My oldest grandson turned 2 years old on the 2nd .  Boy has he grown…Miss you baby…Mie Mie loves you.


My candle business bloomed…I had to get this surgery this month and I have yet to be released to go back to work…All in time I will be back into the working world…

I do however maintain and manage my own home in Maryland. My income alone takes care of my daughter and I, without anyone helping me. I have had my independence since I was 15yrs old. I will always be able to take care of my own as I have done for many years.
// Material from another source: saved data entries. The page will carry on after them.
(** The same for a script field whose string forms differ. *)
Lemma script_field_in_run (getter : list string) (st : state) (lo ln : loc)
    (old_strs new_strs : list string) :
  str_of_own_items py_str ->
  getter ∈ script_getters ->
  lookup_path (st_heap st) oldtoml getter = Ok (VRef lo) ->
  st_heap st !! lo = Some (OList (VStr <$> old_strs)) ->
  lookup_path (st_heap st) newtoml getter = Ok (VRef ln) ->
  st_heap st !! ln = Some (OList (VStr <$> new_strs)) ->
  py_str (st_heap st) (VRef lo) ≠ py_str (st_heap st) (VRef ln) ->
  others_apart (st_heap st) newtoml getter [lo; ln] ->
  (merge_fields parse_requirements py_str fuel oldtoml newtoml st).2 = Ok tt ->
  st_heap (merge_fields parse_requirements py_str fuel oldtoml newtoml st).1 !! ln
  = Some (OList (VStr <$> old_strs)).
Proof.
  intros Hstr Hg Hold Hlo Hnew Hln Hdiff Hapart Hrun.
  destruct (list_elem_of_split _ _ Hg) as (before & after & Hsplit).
  pose proof tracked_getters_NoDup as Hnd. unfold tracked_getters in Hnd.
  rewrite Hsplit in Hnd.
  assert (Hbefore : forall g, g ∈ dependency_getters ++ before -> g ∈ others getter).
  { intros g Hin. apply elem_of_others. split.
    - unfold tracked_getters. rewrite Hsplit. set_solver.
    - intros ->. rewrite app_assoc in Hnd. apply NoDup_app in Hnd as (_ & Hnd & _).
      apply (Hnd getter Hin). set_solver. }
  assert (Hafter : forall g, g ∈ after -> g ∈ others getter).
  { intros g Hin. apply elem_of_others. split.
    - unfold tracked_getters. rewrite Hsplit. set_solver.
    - intros ->. rewrite app_assoc in Hnd. apply NoDup_app in Hnd as (_ & _ & Hnd).
      apply NoDup_cons in Hnd as [Hnd _]. by apply Hnd. }
  assert (Htargets : forall l, target_of (others getter) (st_heap st) newtoml l ->
                               (l ∉ [lo; ln]) /\ is_list (st_heap st) (VRef l) = true).
  { intros l (g & Hin & Hl). by apply (Hapart g l). }
  rewrite (merge_fields_split_scripts before after getter st Hsplit) in Hrun |- *.
  destruct (round_in_run
              (for_each dependency_getters
                 (fun g => merge_dependencies parse_requirements fuel g oldtoml newtoml);;
               for_each before (fun g => merge_scripts py_str g oldtoml newtoml))
              (merge_scripts py_str getter oldtoml newtoml)
              (for_each after (fun g => merge_scripts py_str g oldtoml newtoml))
              (framed (others getter) (st_heap st) newtoml) ln
              (OList (VStr <$> old_strs)) st)
    as [Hdone|Hraise]; [| | | |exact Hdone|by destruct Hraise].
  - by apply framed_initial.
  - apply preserves_bind; [|intros _].
    + apply dependency_rounds_framed. intros g Hin. apply Hbefore. set_solver.
    + apply script_rounds_framed. intros g Hin. apply Hbefore. set_solver.
  - intros st1 Hfr.
    pose proof (framed_differ_at_lists _ [lo; ln] _ _ _ Htargets Hfr) as Hd.
    assert (Hlo1 : st_heap st1 !! lo = st_heap st !! lo)
      by (apply (differ_at_lists_keep _ _ _ _ Hd); set_solver).
    assert (Hln1 : st_heap st1 !! ln = st_heap st !! ln)
      by (apply (differ_at_lists_keep _ _ _ _ Hd); set_solver).
    eexists. split.
    + apply (merge_scripts_differ py_str getter oldtoml newtoml st1 lo ln
               (VStr <$> old_strs) (VStr <$> new_strs)).
      * by rewrite (lookup_path_differ_at_lists _ _ _ _ Hd).
      * by rewrite Hlo1.
      * by rewrite (lookup_path_differ_at_lists _ _ _ _ Hd).
      * by rewrite Hln1.
      * rewrite (Hstr _ _ _ _ Hlo Hlo1), (Hstr _ _ _ _ Hln Hln1). exact Hdiff.
    + reflexivity.
  - intros st1 st2 Hfr Hh2.
    pose proof (framed_differ_at_lists _ [lo; ln] _ _ _ Htargets Hfr) as Hd.
    assert (Hln1 : st_heap st1 !! ln = Some (OList (VStr <$> new_strs))).
    { rewrite (differ_at_lists_keep _ _ _ _ Hd) by set_solver. done. }
    assert (Hpost : preserves (framed (others getter) (st_heap st2) newtoml)
              (for_each after (fun g => merge_scripts py_str g oldtoml newtoml))).
    { by apply script_rounds_framed. }
    destruct (Hpost st2 (framed_initial _ _ _ _ eq_refl)) as [_ Hfr2].
    match goal with |- ?h !! ln = _ =>
      destruct (decide (h !! ln = st_heap st2 !! ln)) as [->|Hne] end.
    + rewrite Hh2. apply lookup_insert_eq.
    + exfalso. destruct (Hfr2 ln Hne) as (g & Hin & Hl).
      assert (Hev : evolves (st_heap st) (st_heap st2)).
      { rewrite Hh2. eapply evolves_trans; [exact (proj1 Hfr)|].
        by eapply evolves_insert_list. }
      apply (lookup_path_evolves _ _ _ Hev) in Hl.
      destruct (Hapart g ln Hin Hl) as [Hn _]. apply Hn. set_solver.
Qed.

End FieldInRun.

(** A filter that keeps the length keeps the list. *)
Lemma filter_all_of_length {A} (P : A -> Prop) `{forall x, Decision (P x)} (l : list A) :
  length (filter P l) = length l -> filter P l = l.
Proof.
  induction l as [|x l IH]; [reflexivity|].
  rewrite filter_cons. destruct (decide (P x)); simpl; intros Hlen.
  - f_equal. apply IH. lia.
  - pose proof (length_filter P l). lia.
Qed.

(** The fields of the example manifests are lists of their own. *)
Ltac solve_others_apart :=
  let g := fresh "g" in
  let l := fresh "l" in
  let Hg := fresh "Hg" in
  let Hl := fresh "Hl" in
  let Hne := fresh "Hne" in
  intros g l Hg Hl;
  apply elem_of_others in Hg as [Hg Hne];
  unfold tracked_getters, dependency_getters, script_getters in Hg; simpl in Hg;
  repeat (apply elem_of_cons in Hg as [->|Hg]);
  try (by apply elem_of_nil in Hg);
  try (by destruct Hne);
  vm_compute in Hl; try discriminate Hl;
  injection Hl as <-; (split; [set_solver | reflexivity]).
(** X7: what is sealed under the key of a password is read back after the
    key is derived again.  For every password and every salt text that
    decodes, [encryptVaultItem] under the key [deriveKeys] returns never
    fails, and [decryptVaultItem] under the key a second [deriveKeys] returns
    for the same password and salt gives the payload back. *)
Theorem sealed_under_password_opens_after_rederiving
  (password saltBase64 : jsstring) (salt : bytes) (payload : Payload.t)
  (w1 w2 w3 w4 : World) :
  base64ToBuffer saltBase64 = Ok salt ->
  exists keys keys' sealed,
    outcome (deriveKeys password saltBase64) w1 = Ok keys
    /\ outcome (encryptVaultItem payload (DerivedKeys.encryptionKey keys)) w2
       = Ok sealed
    /\ outcome (deriveKeys password saltBase64) w3 = Ok keys'
    /\ outcome (decryptVaultItem (Sealed.ciphertext sealed) (Sealed.iv sealed)
                  (DerivedKeys.encryptionKey keys')) w4
       = Ok payload.
Proof.
  intros Hs. unfold outcome. rewrite !deriveKeys_run, Hs. cbn [fst].
  destruct (@seal_then_open W L payload (derived_key password salt) w2 eq_refl)
    as (c & _ & Hseal & Hopen).
  eexists. eexists. eexists. split; [reflexivity|].
  cbn [DerivedKeys.encryptionKey]. fold (derived_key password salt).
  rewrite Hseal. cbn [fst]. split; [reflexivity|]. split; [reflexivity|].
  cbn [Sealed.ciphertext Sealed.iv]. now rewrite Hopen.
Qed.

End PasswordToItem.

(* ================================================================== *)
(** * [encrypt] and [decrypt] on text *)
(* ================================================================== *)

Section TextSealing.

Context {W : WebPlatform} {L : SealingLaws W}.

(** X8: [decrypt] reads back what [encrypt] sealed.  For an AES-GCM key
    and a text that UTF-8 carries faithfully (no lone surrogate, no leading
    byte order mark), [encrypt] succeeds when it draws its nonce and when
    the caller supplies the base64 text of a 12-byte nonce, and [decrypt] on
    the returned ciphertext and iv under the same key returns the text. *)
Theorem encrypt_decrypt_round_trip
  (plaintext : jsstring) (key : CryptoKey) (ivBase64 : option jsstring)
  (w w' : World) :
  key_algorithm key = AES_GCM ->
  utf8_faithful plaintext = true ->
  (forall c r, ivBase64 = Some (c :: r) ->
     exists iv, base64ToBuffer (c :: r) = Ok iv /\ length iv = 12%nat) ->
  exists sealed,
    outcome (encrypt plaintext key ivBase64) w = Ok sealed
    /\ outcome (decrypt (Sealed.ciphertext sealed) (Sealed.iv sealed) key) w'
       = Ok plaintext.
Proof.
  intros Hk Hp Hiv.
  assert (Hgo : forall iv, length iv = 12%nat ->
            exists ct,
              subtle_encrypt iv key (TextEncoder_encode plaintext) = Ok ct
              /\ outcome (decrypt (Base64.encode (map Byte.to_N ct))
                            (Base64.encode (map Byte.to_N iv)) key) w'
                 = Ok plaintext).
  { intros iv Hlen.
    destruct (subtle_encrypt_defined iv key (TextEncoder_encode plaintext)
                Hk Hlen) as (ct & Hct & Hraw).
    exists ct. split; [exact Hct|].
    unfold outcome. rewrite decrypt_run. cbn [fst].
    rewrite !base64ToBuffer_encode. unfold subtle_decrypt.
    rewrite Hk, (gcm_decrypt_encrypt _ _ _ Hraw).
    now rewrite utf8_decode_encode. }
  assert (Hdrawn : exists sealed,
            outcome (encrypt plaintext key None) w = Ok sealed
            /\ outcome (decrypt (Sealed.ciphertext sealed) (Sealed.iv sealed)
                          key) w' = Ok plaintext).
  { destruct (Hgo _ (random_bytes_length w 12)) as (ct & Hct & Hopen).
    eexists. unfold outcome at 1. rewrite encrypt_run, Hct. cbn [fst].
    split; [reflexivity|]. exact Hopen. }
  destruct ivBase64 as [[|c r]|].
  - exact Hdrawn.
  - destruct (Hiv c r eq_refl) as (iv & Hdec & Hlen).
    destruct (Hgo iv Hlen) as (ct & Hct & Hopen).
    eexists. unfold outcome at 1. rewrite encrypt_run_supplied, Hdec, Hct.
    cbn [fst]. split; [reflexivity|]. exact Hopen.
  - exact Hdrawn.
Qed.

End TextSealing.

(* ================================================================== *)
(** * The password generator, for every choice of classes *)
(* ================================================================== *)

(** The characters picked from a charset all satisfy what every character
    of the charset satisfies. *)
Lemma picks_from charset (P : N -> bool) randomValues : forall result,
  charset <> [] ->
  forallb P charset = true ->
  forallb P result = true ->
  forallb P
    (fold_left
       (fun result v =>
          result ++ char_at charset (v mod N.of_nat (length charset)))
       randomValues result) = true.
Proof.
  induction randomValues as [|v l IH]; intros result Hne Hall Hres;
    cbn [fold_left]; [exact Hres|].
  apply IH; try assumption.
  destruct (char_at_in_charset v Hne) as (c & -> & Hin).
  rewrite forallb_app, Hres. cbn. rewrite andb_true_r.
  now apply (proj1 (forallb_forall P charset) Hall).
Qed.

Lemma generatePassword_run options w :
  N.of_nat (PasswordOptions.length options) <= 16384 ->
  exists charset,
    charset <> []
    /\ forallb (enabled options) charset = true
    /\ generatePassword options w
       = (Ok (fold_left
                (fun result v =>
                   result ++ char_at charset (v mod N.of_nat (length charset)))
                (map (fun i => entropy w (drawn w + i)%nat mod 2 ^ 32)
                   (seq 0 (PasswordOptions.length options)))
                []),
          with_drawn (drawn w + PasswordOptions.length options) w).
Proof.
  intros Hn. unfold generatePassword, bind, ret, getRandomValues_Uint32.
  destruct (N.ltb_spec 65536 (4 * N.of_nat (PasswordOptions.length options)));
    [lia|].
  destruct options as [n [] [] [] []];
    cbn [PasswordOptions.includeUppercase PasswordOptions.includeLowercase
         PasswordOptions.includeNumbers PasswordOptions.includeSymbols
         PasswordOptions.length app];
    eexists; (split; [|split; [|reflexivity]]);
    first [ discriminate | vm_compute; reflexivity ].
Qed.

(** X9: for every choice of classes and every length up to 16384,
    [generatePassword] returns a password of exactly that length whose
    every character belongs to an enabled class (to the lowercase letters
    and digits when no class is enabled), and it takes exactly [length]
    values from the random source. *)
Theorem generatePassword_length_and_classes
  (options : PasswordOptions.t) (w : World) :
  N.of_nat (PasswordOptions.length options) <= 16384 ->
  exists password,
    outcome (generatePassword options) w = Ok password
    /\ length password = PasswordOptions.length options
    /\ forallb (enabled options) password = true
    /\ after (generatePassword options) w
       = with_drawn (drawn w + PasswordOptions.length options) w.
Proof.
  intros Hn.
  destruct (generatePassword_run options w Hn) as (charset & Hne & Hall & Hrun).
  unfold outcome, after. rewrite Hrun. cbn [fst snd].
  eexists. split; [reflexivity|]. split; [|split; [|reflexivity]].
  - rewrite picks_length by assumption.
    cbn [length]. now rewrite length_map, length_seq.
  - now apply picks_from.
Qed.

(** X10: a password longer than 16384 characters cannot be generated.  For
    a length above 16384 that [new Uint32Array(length)] accepts, up to
    [Uint32Array_max_length], [crypto.getRandomValues] refuses the array of
    more than 65536 bytes, so [generatePassword] throws a
    [QuotaExceededError] and takes nothing from the random source.  A longer
    length, for which the constructor may throw a [RangeError] first, is
    not covered. *)
Theorem generatePassword_quota (options : PasswordOptions.t) (w : World) :
  16384 < N.of_nat (PasswordOptions.length options) ->
  N.of_nat (PasswordOptions.length options) <= Uint32Array_max_length ->
  generatePassword options w = (Throw QuotaExceededError, w).
Proof.
  intros Hn _. unfold generatePassword, bind, getRandomValues_Uint32.
  destruct (N.ltb_spec 65536 (4 * N.of_nat (PasswordOptions.length options)));
    [reflexivity | lia].
Qed.

(* ================================================================== *)
(** * The password generator is not uniform *)
(* ================================================================== *)

Lemma generatePassword_picks options :
  generatePassword options
  = bind (getRandomValues_Uint32 (PasswordOptions.length options))
      (fun randomValues =>
         ret (fold_left
                (fun result v =>
                   result
                   ++ char_at (charset_of options)
                        (v mod N.of_nat (length (charset_of options))))
                randomValues [])).
Proof. reflexivity. Qed.

Lemma distinct_NoDup l : distinct l = true -> NoDup l.
Proof.
  induction l as [|c r IH]; cbn; intros H; constructor.
  - apply andb_true_iff in H. destruct H as [H _].
    apply negb_true_iff in H. intros Hin.
    assert (existsb (N.eqb c) r = true)
      by (apply existsb_exists; exists c; split; [exact Hin | apply N.eqb_refl]).
    congruence.
  - apply IH. now apply andb_true_iff in H.
Qed.

Lemma residues_of_a_draw (m i v : N) :
  0 < m -> i < m ->
  (v < 2 ^ 32 /\ v mod m = i
   <-> exists k, v = i + m * k
                 /\ k < 2 ^ 32 / m + (if i <? 2 ^ 32 mod m then 1 else 0)).
Proof.
  intros Hm Hi.
  pose proof (N.div_mod (2 ^ 32) m ltac:(lia)) as Hq.
  pose proof (N.mod_lt (2 ^ 32) m ltac:(lia)) as Hr.
  set (q := 2 ^ 32 / m) in *. set (r := 2 ^ 32 mod m) in *.
  split.
  - intros [Hv Hmod]. exists (v / m).
    pose proof (N.div_mod v m ltac:(lia)) as Hd. rewrite Hmod in Hd.
    split; [lia|].
    destruct (N.ltb_spec i r); nia.
  - intros (k & -> & Hk). split.
    + destruct (N.ltb_spec i r); nia.
    + rewrite N.mul_comm, N.Div0.mod_add. now apply N.mod_small.
Qed.

(** X29: [generatePassword] does not pick its characters uniformly.  Each
    character is [charset[v % charset.length]] for a 32-bit random value
    [v]; for every choice of classes the length [m] of the charset does not
    divide 2^32, and the character at index [i] is picked by exactly the
    values [i + m * k] with [k] below [2^32 / m], plus one more value when
    [i] is below [2^32 mod m]: the first characters of the charset are each
    picked by one more value than the last. *)
Theorem generatePassword_is_not_uniform (options : PasswordOptions.t) :
  generatePassword options
  = bind (getRandomValues_Uint32 (PasswordOptions.length options))
      (fun randomValues =>
         ret (fold_left
                (fun result v =>
                   result
                   ++ char_at (charset_of options)
                        (v mod N.of_nat (length (charset_of options))))
                randomValues []))
  /\ 0 < 2 ^ 32 mod N.of_nat (length (charset_of options))
  /\ 2 ^ 32 mod N.of_nat (length (charset_of options))
     < N.of_nat (length (charset_of options))
  /\ NoDup (charset_of options)
  /\ forall i v,
       i < N.of_nat (length (charset_of options)) ->
       (v < 2 ^ 32 /\ v mod N.of_nat (length (charset_of options)) = i
        <-> exists k,
              v = i + N.of_nat (length (charset_of options)) * k
              /\ k < 2 ^ 32 / N.of_nat (length (charset_of options))
                     + (if i <? 2 ^ 32 mod N.of_nat (length (charset_of options))
                        then 1 else 0)).
Proof.
  split; [apply generatePassword_picks|].
  assert (Hm : 0 < N.of_nat (length (charset_of options))
               /\ 0 < 2 ^ 32 mod N.of_nat (length (charset_of options))
               /\ distinct (charset_of options) = true).
  { destruct options as [n [] [] [] []]; vm_compute; repeat split. }
  destruct Hm as (Hpos & Hrem & Hnd).
  split; [exact Hrem|]. split; [apply N.mod_lt; lia|].
  split; [now apply distinct_NoDup|].
  intros i v Hi. now apply residues_of_a_draw.
Qed.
This will become my 2008 New Years resolution …  My baby likes to take care of his women, financially, mentally and most of all physically…heh heh heh…I never  found a man like my baby…I believe this is why I had 4 divorces. ..I was the one who had to raise them..to tell you the truth  I never had to tell my baby to pay this and that when we were teens living together..
…He always took care of it  and I love the fact that he has always been responsible when coming to paying the household bills…God has his ways of testing us … My love must also allow me to help with the household bills, after all I am there too …I will try my best to adapt to this change in my life considering I did it on my own for so many years.….It will be a challenge for me to let a man take care of me in ALL aspects for ONCE.

My friend and I adopted Morgan from the SPCA…I will always be her mommy…I love you Morgan and miss you a whole bunch.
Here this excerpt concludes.